* REQUIRED WORK *
Set down all the lines below, each one exactly as shown.

Saved data entries:

---

(** ** The manager *)

Record ProviderSpec := mkProviderSpec { spec_pool_id : string; max_connections : Z }.

Record HttpTsEndpoint := mkHttpTsEndpoint { he_pool_id : option string; he_url : string }.

Definition effective_pool_id (endpoint : HttpTsEndpoint) (default_pool : string) : string :=
  default default_pool (he_pool_id endpoint).


Record HttpTsSourceSpec := mkHttpTsSourceSpec {
  src_key : HttpTsSessionKey;
  src_endpoints : list HttpTsEndpoint;
  src_adapter_policy : InputAdapterPolicy;
  src_process_input_format : BrokeredInputFormat;
}.

Inductive SessionStartError :=
| UnknownProvider (pool_id : string)
| Provider (error : AcquireError)
| StartupTimeout
| HttpError (message : bytes)
| ProcessError (adapter : SessionInputAdapter)
| ProcessInputRequiresProcessAdapter.

Abbreviation Providers := (gmap string BrokerState).

Definition configure_provider (providers : Providers) (provider : ProviderSpec) : Providers :=
  match providers !! spec_pool_id provider with
  | Some broker => <[spec_pool_id provider := set_capacity broker (max_connections provider)]> providers
  | None =>
      <[spec_pool_id provider := broker_new (spec_pool_id provider) (max_connections provider)]> providers
  end.

Definition provider_snapshot (providers : Providers) (pool : string) : Providers * option PoolSnapshot :=
  match providers !! pool with
  | Some broker =>
      let '(broker, snapshot) := broker_snapshot broker in (<[pool := broker]> providers, Some snapshot)
  | None => (providers, None)
  end.

(** [None] is the panic of the [expect], which the first line rules out. *)
Definition reserve_provider_slot (providers : Providers) (pool : string) (capacity : Z) (key : string)
  : Providers * option (result SlotLease AcquireError) :=
  let providers := configure_provider providers (mkProviderSpec pool capacity) in
  match providers !! pool with
  | Some broker =>
      let '(broker, r) := try_acquire broker key in (<[pool := broker]> providers, Some r)
  | None => (providers, None)
  end.

(** The check at the head of [open_with_capacity_wait]. *)
Fixpoint first_unknown_provider (providers : Providers) (default_pool : string)
    (endpoints : list HttpTsEndpoint) : option string :=
  match endpoints with
  | [] => None
  | endpoint :: endpoints =>
      let pool := effective_pool_id endpoint default_pool in
      match providers !! pool with
      | None => Some pool
      | Some _ => first_unknown_provider providers default_pool endpoints
      end
  end.

(** Endpoints in the order a new session tries them. *)
Definition select_endpoints (providers : Providers) (source : HttpTsSourceSpec) : list HttpTsEndpoint :=
  let active :=
    match src_endpoints source with
    | endpoint :: _ =>
        match providers !! effective_pool_id endpoint (provider_pool_id (src_key source)) with
        | Some broker => ps_active_sessions (snd (broker_snapshot broker))
        | None => 0
        end
    | [] => 0
    end in
  rotate_endpoints active (src_endpoints source).

(** [start_http_ts_session] up to the adapter's own start, without waiting for
    capacity: the endpoint order, the slot, and the adapter it hands them to. *)
Definition start_http_ts_session (providers : Providers) (source : HttpTsSourceSpec)
  : Providers * result (list HttpTsEndpoint * PoolLease * SessionInputAdapter) SessionStartError :=
  let endpoints := select_endpoints providers source in
  match endpoints with
  | [] => (providers, Err (UnknownProvider (provider_pool_id (src_key source))))
  | primary :: _ =>
      let pool := effective_pool_id primary (provider_pool_id (src_key source)) in
      match providers !! pool with
      | None => (providers, Err (UnknownProvider pool))
      | Some broker =>
          match try_acquire broker (allocation_key (src_key source)) with
          | (broker, Err error) => (<[pool := broker]> providers, Err (Provider error))
          | (broker, Ok lease) =>
              let adapter := selected_adapter (src_adapter_policy source) in
              match adapter, src_process_input_format source with
              | NativeTs, Hls _ =>
                  (<[pool := lease_drop broker lease]> providers, Err ProcessInputRequiresProcessAdapter)
              | _, _ => (<[pool := broker]> providers, Ok (endpoints, (pool, lease), adapter))
              end
          end
      end
  end.

(** [open_with_capacity_wait] up to the registry's initializer. *)
Definition open_source (providers : Providers) (source : HttpTsSourceSpec)
  : Providers * result (list HttpTsEndpoint * PoolLease * SessionInputAdapter) SessionStartError :=
  match first_unknown_provider providers (provider_pool_id (src_key source)) (src_endpoints source) with
  | Some pool => (providers, Err (UnknownProvider pool))
  | None => start_http_ts_session providers source
  end.

(** ** Properties of a viewer's stream *)

(** The viewer's loop over the ring states it meets. *)
Fixpoint viewer_run (config : MpegTsRingConfig) (d : Diagnostics) (v : Viewer) (max_packets : Z)
    (turns : list (RingState * Z)) : Diagnostics * Viewer * list Action :=
  match turns with
  | [] => (d, v, [])
  | (ring, now) :: turns =>
      let '(d, v, action) := viewer_turn config ring d v max_packets now in
      let '(d, v, actions) := viewer_run config d v max_packets turns in
      (d, v, action :: actions)
  end.

Definition sent (action : Action) : option bytes :=
  match action with AYield _ data => Some data | _ => None end.

Definition hold_of (action : Action) : Z :=
  match action with AYield hold _ => hold | _ => 0 end.

Definition unpaced (v : Viewer) : Viewer := mkViewer (v_cursor v) (v_id v) None.

(** The same action but for the hold. *)
Definition same_action (a b : Action) : Prop :=
  match a, b with
  | AYield _ data, AYield _ data' => data = data'
  | _, _ => a = b
  end.

Lemma pace_batch_spec config ring pacer gen first now :
  let '(pacer', hold) := pace_batch config ring pacer gen first now in
  0 <= hold <= MAX_HOLD /\ (pacer = None -> pacer' = None /\ hold = 0).
Proof.
  unfold pace_batch. destruct pacer as [pacer|]; [|by split].
  destruct (near_overrun _ _ _ _); [by split|].
  pose proof (pacer_hold_bounded pacer
    (mkBatchPosition first (ring_ticks_at ring gen first) (byte_rate_bps ring now)) now) as Hb.
  destruct (pacer_hold _ _ _) as [p hold]. cbn in Hb. by split.
Qed.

---

* RESPONSE TO THE EXERCISE *
(** ** The manager *)

Record ProviderSpec := mkProviderSpec { spec_pool_id : string; max_connections : Z }.

Record HttpTsEndpoint := mkHttpTsEndpoint { he_pool_id : option string; he_url : string }.

Definition effective_pool_id (endpoint : HttpTsEndpoint) (default_pool : string) : string :=
  default default_pool (he_pool_id endpoint).


Record HttpTsSourceSpec := mkHttpTsSourceSpec {
  src_key : HttpTsSessionKey;
  src_endpoints : list HttpTsEndpoint;
  src_adapter_policy : InputAdapterPolicy;
  src_process_input_format : BrokeredInputFormat;
}.

Inductive SessionStartError :=
| UnknownProvider (pool_id : string)
| Provider (error : AcquireError)
| StartupTimeout
| HttpError (message : bytes)
| ProcessError (adapter : SessionInputAdapter)
| ProcessInputRequiresProcessAdapter.

Abbreviation Providers := (gmap string BrokerState).

Definition configure_provider (providers : Providers) (provider : ProviderSpec) : Providers :=
  match providers !! spec_pool_id provider with
  | Some broker => <[spec_pool_id provider := set_capacity broker (max_connections provider)]> providers
  | None =>
      <[spec_pool_id provider := broker_new (spec_pool_id provider) (max_connections provider)]> providers
  end.

Definition provider_snapshot (providers : Providers) (pool : string) : Providers * option PoolSnapshot :=
  match providers !! pool with
  | Some broker =>
      let '(broker, snapshot) := broker_snapshot broker in (<[pool := broker]> providers, Some snapshot)
  | None => (providers, None)
  end.

(** [None] is the panic of the [expect], which the first line rules out. *)
Definition reserve_provider_slot (providers : Providers) (pool : string) (capacity : Z) (key : string)
  : Providers * option (result SlotLease AcquireError) :=
  let providers := configure_provider providers (mkProviderSpec pool capacity) in
  match providers !! pool with
  | Some broker =>
      let '(broker, r) := try_acquire broker key in (<[pool := broker]> providers, Some r)
  | None => (providers, None)
  end.

(** The check at the head of [open_with_capacity_wait]. *)
Fixpoint first_unknown_provider (providers : Providers) (default_pool : string)
    (endpoints : list HttpTsEndpoint) : option string :=
  match endpoints with
  | [] => None
  | endpoint :: endpoints =>
      let pool := effective_pool_id endpoint default_pool in
      match providers !! pool with
      | None => Some pool
      | Some _ => first_unknown_provider providers default_pool endpoints
      end
  end.

(** Endpoints in the order a new session tries them. *)
Definition select_endpoints (providers : Providers) (source : HttpTsSourceSpec) : list HttpTsEndpoint :=
  let active :=
    match src_endpoints source with
    | endpoint :: _ =>
        match providers !! effective_pool_id endpoint (provider_pool_id (src_key source)) with
        | Some broker => ps_active_sessions (snd (broker_snapshot broker))
        | None => 0
        end
    | [] => 0
    end in
  rotate_endpoints active (src_endpoints source).

(** [start_http_ts_session] up to the adapter's own start, without waiting for
    capacity: the endpoint order, the slot, and the adapter it hands them to. *)
Definition start_http_ts_session (providers : Providers) (source : HttpTsSourceSpec)
  : Providers * result (list HttpTsEndpoint * PoolLease * SessionInputAdapter) SessionStartError :=
  let endpoints := select_endpoints providers source in
  match endpoints with
  | [] => (providers, Err (UnknownProvider (provider_pool_id (src_key source))))
  | primary :: _ =>
      let pool := effective_pool_id primary (provider_pool_id (src_key source)) in
      match providers !! pool with
      | None => (providers, Err (UnknownProvider pool))
      | Some broker =>
          match try_acquire broker (allocation_key (src_key source)) with
          | (broker, Err error) => (<[pool := broker]> providers, Err (Provider error))
          | (broker, Ok lease) =>
              let adapter := selected_adapter (src_adapter_policy source) in
              match adapter, src_process_input_format source with
              | NativeTs, Hls _ =>
                  (<[pool := lease_drop broker lease]> providers, Err ProcessInputRequiresProcessAdapter)
              | _, _ => (<[pool := broker]> providers, Ok (endpoints, (pool, lease), adapter))
              end
          end
      end
  end.

(** [open_with_capacity_wait] up to the registry's initializer. *)
Definition open_source (providers : Providers) (source : HttpTsSourceSpec)
  : Providers * result (list HttpTsEndpoint * PoolLease * SessionInputAdapter) SessionStartError :=
  match first_unknown_provider providers (provider_pool_id (src_key source)) (src_endpoints source) with
  | Some pool => (providers, Err (UnknownProvider pool))
  | None => start_http_ts_session providers source
  end.

(** ** Properties of a viewer's stream *)

(** The viewer's loop over the ring states it meets. *)
Fixpoint viewer_run (config : MpegTsRingConfig) (d : Diagnostics) (v : Viewer) (max_packets : Z)
    (turns : list (RingState * Z)) : Diagnostics * Viewer * list Action :=
  match turns with
  | [] => (d, v, [])
  | (ring, now) :: turns =>
      let '(d, v, action) := viewer_turn config ring d v max_packets now in
      let '(d, v, actions) := viewer_run config d v max_packets turns in
      (d, v, action :: actions)
  end.

Definition sent (action : Action) : option bytes :=
  match action with AYield _ data => Some data | _ => None end.

Definition hold_of (action : Action) : Z :=
  match action with AYield hold _ => hold | _ => 0 end.

Definition unpaced (v : Viewer) : Viewer := mkViewer (v_cursor v) (v_id v) None.

(** The same action but for the hold. *)
Definition same_action (a b : Action) : Prop :=
  match a, b with
  | AYield _ data, AYield _ data' => data = data'
  | _, _ => a = b
  end.

Lemma pace_batch_spec config ring pacer gen first now :
  let '(pacer', hold) := pace_batch config ring pacer gen first now in
  0 <= hold <= MAX_HOLD /\ (pacer = None -> pacer' = None /\ hold = 0).
Proof.
  unfold pace_batch. destruct pacer as [pacer|]; [|by split].
  destruct (near_overrun _ _ _ _); [by split|].
  pose proof (pacer_hold_bounded pacer
    (mkBatchPosition first (ring_ticks_at ring gen first) (byte_rate_bps ring now)) now) as Hb.
  destruct (pacer_hold _ _ _) as [p hold]. cbn in Hb. by split.
Qed.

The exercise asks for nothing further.